Made it to Gilchrist Blue Springs state park and was appreciative of the overall quality of the roads along the journey today, it makes towing the trailer that much easier (less anxiety). The park is the newest in Florida system (just over one year) and centers around a large spring of water. The area around the park is rural with a continuing mixture of trees (deciduous & pine) and fields (pastures?).
The first impression with the park was the road into it. It runs approx. 1.2 miles and it is a bumpy, washboard ridden, slow going (5-10 mph) sand road. It looks and feels like it hasn’t been graded since it became a State Park. Reviews had made note of this and to see it and drive it first hand, I got to say, they were right.
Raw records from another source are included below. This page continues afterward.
#[export] Hint Extern 1 (@Updater ?R ?A ?field) =>
  build_updater R field : typeclass_instances.
Arguments upd {R A} field {Updater} _ _.

(** [upd_simpl] reduces the projections of updated records, and only them:
    [f (r <| f ::= g |>)] to [g (f r)] and [f' (r <| f ::= g |>)] to
    [f' r]. *)
Ltac head_of t := lazymatch t with ?f _ => head_of f | _ => t end.

Ltac upd_reduct p f u g r :=
  let h := head_of p in
  let k := eval cbn [upd h] in (fun g' r' => p (@upd _ _ f u g' r')) in
  let t := lazymatch k with
           | (fun _ r' => p r') => constr:(p r)
           | (fun g' r' => g' (p r')) => constr:(g (p r))
           end in
  eval cbv beta in t.

Ltac upd_simpl_goal :=
  repeat match goal with
  | |- context [?p (@upd _ _ ?f ?u ?g ?r)] =>
      let t := upd_reduct p f u g r in change (p (@upd _ _ f u g r)) with t
  end.

Ltac upd_simpl :=
  upd_simpl_goal;
  repeat match goal with
  | H : context [?p (@upd _ _ ?f ?u ?g ?r)] |- _ =>
      let t := upd_reduct p f u g r in change (p (@upd _ _ f u g r)) with t in H
  end.

Notation "r <| f := v |>" := (upd f (fun _ => v) r)
  (at level 1, f at next level, v at level 200, left associativity,
   format "r  <| f  :=  v |>") : cpp_scope.
Notation "r <| f ::= g |>" := (upd f g r)
  (at level 1, f at next level, g at level 200, left associativity,
   format "r  <| f  ::=  g |>") : cpp_scope.

(** ** Machine integers

    [size_t] and [uint64_t] are integers modulo [2^64], [uint32_t] modulo
    [2^32], [uint16_t] modulo [2^16]; [int] is kept signed, with the
    two's-complement conversion the implementation uses. *)

Definition u64 (z : Z) : Z := z mod 2 ^ 64.
Definition u32 (z : Z) : Z := z mod 2 ^ 32.
Definition u16 (z : Z) : Z := z mod 2 ^ 16.
Definition i32 (z : Z) : Z := (z + 2 ^ 31) mod 2 ^ 32 - 2 ^ 31.
Definition i64 (z : Z) : Z := (z + 2 ^ 63) mod 2 ^ 64 - 2 ^ 63.
Definition INT_MAX : Z := 2 ^ 31 - 1.

(** [PTRDIFF_MAX]: the [max_size()] of a [std::vector<char>]. *)
Definition vec_max_size : Z := 2 ^ 63 - 1.

Lemma u64_small z : 0 ≤ z < 2 ^ 64 → u64 z = z.
Proof. apply Z.mod_small. Qed.

Lemma u64_range z : 0 ≤ u64 z < 2 ^ 64.
Proof. by apply Z.mod_pos_bound. Qed.

Lemma u64_neg z : - 2 ^ 64 ≤ z < 0 → u64 z = z + 2 ^ 64.
Proof.
  intros ?. unfold u64. rewrite <- (Z.mod_add z 1) by done.
  apply Z.mod_small. lia.
Qed.

Lemma u32_small z : 0 ≤ z < 2 ^ 32 → u32 z = z.
Proof. apply Z.mod_small. Qed.

Lemma i32_small z : - 2 ^ 31 ≤ z < 2 ^ 31 → i32 z = z.
Proof. intros ?. unfold i32. rewrite Z.mod_small by lia. lia. Qed.

Lemma i64_small z : - 2 ^ 63 ≤ z < 2 ^ 63 → i64 z = z.
Proof. intros ?. unfold i64. rewrite Z.mod_small by lia. lia. Qed.

Lemma i32_u32 z : - 2 ^ 31 ≤ z < 2 ^ 31 → i32 (u32 z) = z.
Proof.
  intros ?. unfold i32, u32.
  rewrite Zplus_mod_idemp_l, Z.mod_small by lia. lia.
Qed.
Driving down the road into the park I saw two groups of deer. The first group of three looked at me, and then effortlessly jumped The fence and off they went. The second group further down did the same, but it was neat seeing. Checking in was a breeze and off I went to find the site. The campground is small as are the individual sites. After driving around twice, not fun on a really poor, sand road while towing a trailer and I didn’t appreciate the lack of signage, I found my assigned site, backed the trailer in and set up. While setting up I thought, man it could be tough bringing in a big trailer or coach into this campground. Hooking up the power, I expected to have to use the extension cord I bought at CW. To my surprise, both the water and electric were where they should be so I didn’t have to use the extension cord and who knows, maybe I’ll finally try out the water.
Checked out the bathroom location which is vital. It was OK, about 150′ to the facilities. The campground was quiet, there were no people there for the springs and the campground only had three others.
Home sweet home for the next ten days.